Their realtor, Joe Sciarrone, shared a story about the sale on his Facebook page.

“In the end, we ended up selling the house fully-furnished, right down to the TVs, washer/dryer, fridge, most everything in the kitchen drawers, pictures on the walls, even Christmas decorations!” Sciarrone said. “It was as move-in ready as a house can get. The buyers were ecstatic, and the sellers relieved and happy to have helped this young couple start the next chapter of their family’s life.

“There were tears shed on both sides for two entirely different reasons. One side sad for having to leave the home that had helped raise a family. The other, happy tears for all the obvious reasons. They now had a new place to call home.”

Mikhai and Stephanie decided to buy the house this spring, four days after it was listed for sale. The family moved in completely last week, after Ellie and Annie finished their school year in Chico. The girls will start second and fourth grades this fall at Fresno Adventist Academy.

Surviving wildfire

The family’s pets were acting noticeably different the morning the Camp Fire started. Princess the cat’s tail was bushy with fright, and Fluffy the dog was barking.

Stephanie looks back on that now with pride, calling Fluffy her “Lassie,” the rescue dog. Stephanie noticed a smoky, orange sky soon after.

New to the area, she thought it could have been a volcano eruption at first. Teachers at Ellie and Annie’s school informed her of the wildfire later that morning.

School was canceled that day. Stephanie said the teachers looked afraid. It was enough to convince her they needed to leave.

Stephanie and Mikhai, who was home from his work as a dentist, loaded their daughters and pets into the car, along with some important documents and Mikhai’s favorite cello, and left Paradise before anyone told them they should.

Unfamiliar with wildfire evacuation protocol in the area, they were among the first to leave Paradise and yet they got out just in time.

“It was really scary for a lot of people,” Stephanie said. “We feel almost too lucky that we didn’t go through that. … We felt like we were being overly cautious but it ended up that we weren’t being overly cautious.”

The family had recently moved to Paradise from Washington. They’d only been in their new home for three and a half weeks, not even long enough to swim in their swimming pool for the first time.

Of all they lost to fire, they miss their collection of beloved musical instruments most of all.

Their house burned but a detached garage survived.
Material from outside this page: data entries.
(** * Hyperliquid HIP3 node: the [execute] pipeline

    A shallow embedding of [HyperliquidHip3.execute] (the n8n node that
    builds, signs and dispatches Hyperliquid exchange actions and info
    queries) together with the ECMAScript built-ins it calls
    ([parseInt], [parseFloat], [String], [JSON.stringify], [||], [!]).

    - JavaScript strings are [string]s read as UTF-8 byte sequences.
    - JavaScript Numbers are IEEE-754 binary64 values, [spec_float] at
      precision 53 and maximal exponent 1024, rounded to nearest-even.
    - The network, the clock and the node settings form an environment;
      the effects of [execute] are threaded through a state-and-error
      monad.
    - [ethers] (key derivation, keccak256, ECDSA signing) is an interface. *)

From Stdlib Require Import ZArith List String Ascii Bool Lia.
From Stdlib Require Import Strings.Byte.
From Stdlib Require Import Floats.SpecFloat.
From Stdlib Require Import DecimalString.
Import ListNotations.

Local Open Scope string_scope.
Local Open Scope Z_scope.

(* ===================================================================== *)
(** ** JavaScript Numbers *)
(* ===================================================================== *)

Module Number.

Definition number := spec_float.

Definition prec : Z := 53.
Definition emax : Z := 1024.

Definition NaN : number := S754_nan.
Definition zero : number := S754_zero false.

(** The Number value for a mathematical integer. *)
Definition of_Z (n : Z) : number := binary_normalize prec emax n 0 false.

(** The Number value for [m * 10^e10] with [m > 0]: exact integer
    arithmetic, then one rounding. *)
Definition of_decimal_pos (m : positive) (e10 : Z) : number :=
  match e10 with
  | Zneg k =>
      SFdiv prec emax (S754_finite false m 0)
                      (S754_finite false (Pos.pow 10 k) 0)
  | _ => binary_normalize prec emax (Zpos m * 10 ^ e10) 0 false
  end.

(** The Number value for [(-1)^neg * m * 10^e10], [m >= 0]; a zero
    keeps its sign. *)
Definition of_decimal (neg : bool) (m : Z) (e10 : Z) : number :=
  match m with
  | Zpos p => (if neg then SFopp else fun x => x) (of_decimal_pos p e10)
  | _ => S754_zero neg
  end.

(** [x * y] *)
Definition mul (x y : number) : number := SFmul prec emax x y.

Definition is_finite (x : number) : bool :=
  match x with
  | S754_zero _ | S754_finite _ _ _ => true
  | _ => false
  end.

(** The exact value of a finite number as a fraction [(num, den)]. *)
Definition to_fraction (m : positive) (e : Z) : Z * Z :=
  match e with
  | Zneg k => (Zpos m, Zpos (Pos.pow 2 k))
  | _ => (Zpos m * 2 ^ e, 1)
  end.

(** The exact integer value of a number, when it has one. *)
Definition to_Z (x : number) : option Z :=
  match x with
  | S754_zero _ => Some 0
  | S754_finite s m e =>
      let '(n, d) := to_fraction m e in
      if (n mod d =? 0) then Some (cond_Zopp s (n / d)) else None
  | _ => None
  end.

(** *** Decimal digits *)

Definition digit_char (d : Z) : ascii :=
  ascii_of_nat (48 + Z.to_nat d).

Fixpoint digits_fuel (fuel : nat) (n : Z) (acc : string) : string :=
  match fuel with
  | O => acc
  | S fuel' =>
      let acc' := String (digit_char (n mod 10)) acc in
      if n / 10 =? 0 then acc' else digits_fuel fuel' (n / 10) acc'
  end.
It fortunately contained some important family mementos, including old letters and Mikhai and Stephanie’s wedding photos.

‘We’re excited to call this home’

The Adventist Health clinic in Paradise where Mikhai worked was also destroyed. Mikhai got a job offer early this year at a new Adventist Health Medical Office in Fowler that opened this month, which brought the family to Clovis.

Mikhai said that “we’re excited to call this home.”

The family previously lived out of hotel rooms before getting a rental.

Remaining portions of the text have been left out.